Assigned task: In the following listing, find the lines containing "Some" and report them.

Start of Records provided

(** A listener closed with one connection left in its queue. *)
Definition closed_listener : Httpproxy.listener :=
  {| Httpproxy.ln := {| Httpproxy.tls := false; Httpproxy.ln_closed := true;
                        Httpproxy.ln_close_err := None |};
     Httpproxy.lane := {| Httpproxy.buf := [Samples.accepted 1]; Httpproxy.closed := true |};
     Httpproxy.keepAlivePeriod := 0;
     Httpproxy.stopped := true;
     Httpproxy.once := false;
     Httpproxy.goroutines := [] |}.

(** A listener that has served one connection and was closed with
    another left in its queue: the worker has been started. *)
Definition served_closed_listener : Httpproxy.listener :=
  {| Httpproxy.ln := {| Httpproxy.tls := false; Httpproxy.ln_closed := true;
                        Httpproxy.ln_close_err := None |};
     Httpproxy.lane := {| Httpproxy.buf := [Httpproxy.injected (unix_conn 2)];
                          Httpproxy.closed := true |};
     Httpproxy.keepAlivePeriod := 0;
     Httpproxy.stopped := true;
     Httpproxy.once := true;
     Httpproxy.goroutines := [Httpproxy.AcceptWorker] |}.

(** The php filter of [Samples.three_php] over a transport filter that
    passes every request on: its [RoundTrip] returns nil, nil. *)
Definition passing_php : Php.Filter :=
  {| Php.FetchServers := Php.FetchServers Samples.three_php;
     Php.Transport := fun _ => (None, None);
     Php.Sites := Php.Sites Samples.three_php;
     Php.encodeRequest := Php.encodeRequest Samples.three_php;
     Php.decodeResponse := Php.decodeResponse Samples.three_php |}.

(** Configurations of the vps and php filters; a URL parses unless it
    starts with a colon. *)
Definition url_Parse (u : string) : string + string :=
  if String.prefix ":" u then inr "missing protocol scheme" else inl u.

Definition NewHostMatcher (sites : list string) (host : string) : bool :=
  existsb (String.eqb host) sites.

Definition vps_config (urls : list string) : Vps.Config :=
  {| Vps.cfg_FetchServers :=
       map (fun u => {| Vps.cfg_URL := u; Vps.cfg_Username := "u";
                        Vps.cfg_Password := "p"; Vps.cfg_SSLVerify := true |}) urls;
     Vps.cfg_Sites := ["example.com"] |}.

Definition php_config (urls : list string) : Php.Config :=
  {| Php.cfg_FetchServers :=
       map (fun u => {| Php.cfg_URL := u; Php.cfg_Password := "p";
                        Php.cfg_SSLVerify := true |}) urls;
     Php.cfg_Sites := ["example.com"];
     Php.cfg_Transport := "direct" |}.

Definition filters_NewFilter (name : string) : Php.AnyFilter + string :=
  if String.eqb name "direct"
  then inl {| Php.any_name := "direct";
              Php.as_RoundTripFilter := Some (Php.Transport Samples.three_php) |}
  else inr "filter not registered".

(** A transport of the direct filter that reaches every host but
    localhost, and response writers with and without hijacking. *)
Definition transport : DirectFilter.Transport :=
  {| DirectFilter.Dial := fun _ address =>
       if String.prefix "localhost" address
       then inr (DirectFilter.OtherError "connection refused") else inl 7%nat;
     DirectFilter.transport_RoundTrip := fun req =>
       if String.prefix "localhost" (DirectFilter.Host req)
       then inr (DirectFilter.OtherError "connection refused")
       else inl {| DirectFilter.Status := "200 OK"; DirectFilter.StatusCode := 200;
                   DirectFilter.Proto := "HTTP/1.1"; DirectFilter.ProtoMajor := 1;
                   DirectFilter.ProtoMinor := 1; DirectFilter.Request_ := Some req;
                   DirectFilter.Close := false; DirectFilter.ContentLength := 2;
                   DirectFilter.Body := "ok" |} |}.

Definition full_writer : DirectFilter.Context :=
  {| DirectFilter.rw := {| DirectFilter.is_Hijacker := true; DirectFilter.is_Flusher := true;
                           DirectFilter.Hijack_err := None |};
     DirectFilter.hijacked := false |}.

Definition request (method host : string) : DirectFilter.Request :=
  {| DirectFilter.Method := method; DirectFilter.Host := host;
     DirectFilter.URL := "http://" +:+ host +:+ "/"; DirectFilter.RemoteAddr := "10.0.0.1:5000" |}.

(** A store that stamps what it writes with the time of the write. *)
Definition cycle_at (t : Z) (stamp : string) : Autoproxy.Cycle :=
  {| Autoproxy.now := t * Second;
     Autoproxy.head_fails := false;
     Autoproxy.new_request_fails := false;
     Autoproxy.round_trip := Some Samples.new_rules;
     Autoproxy.read_fails := false;
     Autoproxy.delete_fails := false;
     Autoproxy.put_fails := false;
     Autoproxy.put_stamp := stamp |}.

(** A filter whose store holds a second object beside the list. *)
Definition filter_two : Autoproxy.Filter :=
  {| Autoproxy.Store :=
       <[ "other.json" := {| Autoproxy.LastModified := "1000"; Autoproxy.Body := "{}" |} ]>
         (Autoproxy.Store Samples.filter0);
     Autoproxy.DateFormat := "seconds";
     Autoproxy.SiteList := ["example.com"];
     Autoproxy.GFWList_ := Samples.gfwlist;
     Autoproxy.AutoProxy2Pac_ := Autoproxy.AutoProxy2Pac_ Samples.filter0 |}.

End MoreSamples.

(** * Properties *)

(** ** Backend selection *)

Module FetchProps.
Import GoLib Fetch.

Lemma Intn_range raw n i : Intn raw n = Some i -> 0 <= i < n.
Proof.
  unfold Intn. destruct (Z.leb_spec n 0); [discriminate|].
  intros [= <-]. apply Z.mod_pos_bound. lia.
Qed.

Lemma Intn_pos raw n : 0 < n -> Intn raw n = Some (raw mod n).
Proof.
  intros Hn. unfold Intn. destruct (Z.leb_spec n 0); [lia | reflexivity].
Qed.

Lemma Intn_nonpos raw n : n <= 0 -> Intn raw n = None.
Proof.
  intros Hn. unfold Intn. destruct (Z.leb_spec n 0); [reflexivity | lia].
Qed.

(** The three cases of the switch. *)
Lemma pick_media req n raw :
  is_media_ext (Ext (URL_Path req)) = true -> pick req n raw = Intn raw n.
Proof. intros Hm. unfold pick. now rewrite Hm. Qed.

Lemma pick_other req n raw :
  is_media_ext (Ext (URL_Path req)) = false ->
  Ext (URL_Path req) <> "" ->
  is_static req = false ->
  pick req n raw = Some 0.
Proof.
  intros Hm He Hs. unfold pick. rewrite Hm, Hs.
  destruct (String.eqb_spec (Ext (URL_Path req)) ""); [contradiction | reflexivity].
Qed.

End of Records provided

Answer below:
              Php.as_RoundTripFilter := Some (Php.Transport Samples.three_php) |}
                   DirectFilter.ProtoMinor := 1; DirectFilter.Request_ := Some req;
     Autoproxy.round_trip := Some Samples.new_rules;
Lemma Intn_range raw n i : Intn raw n = Some i -> 0 <= i < n.
Lemma Intn_pos raw n : 0 < n -> Intn raw n = Some (raw mod n).
  pick req n raw = Some 0.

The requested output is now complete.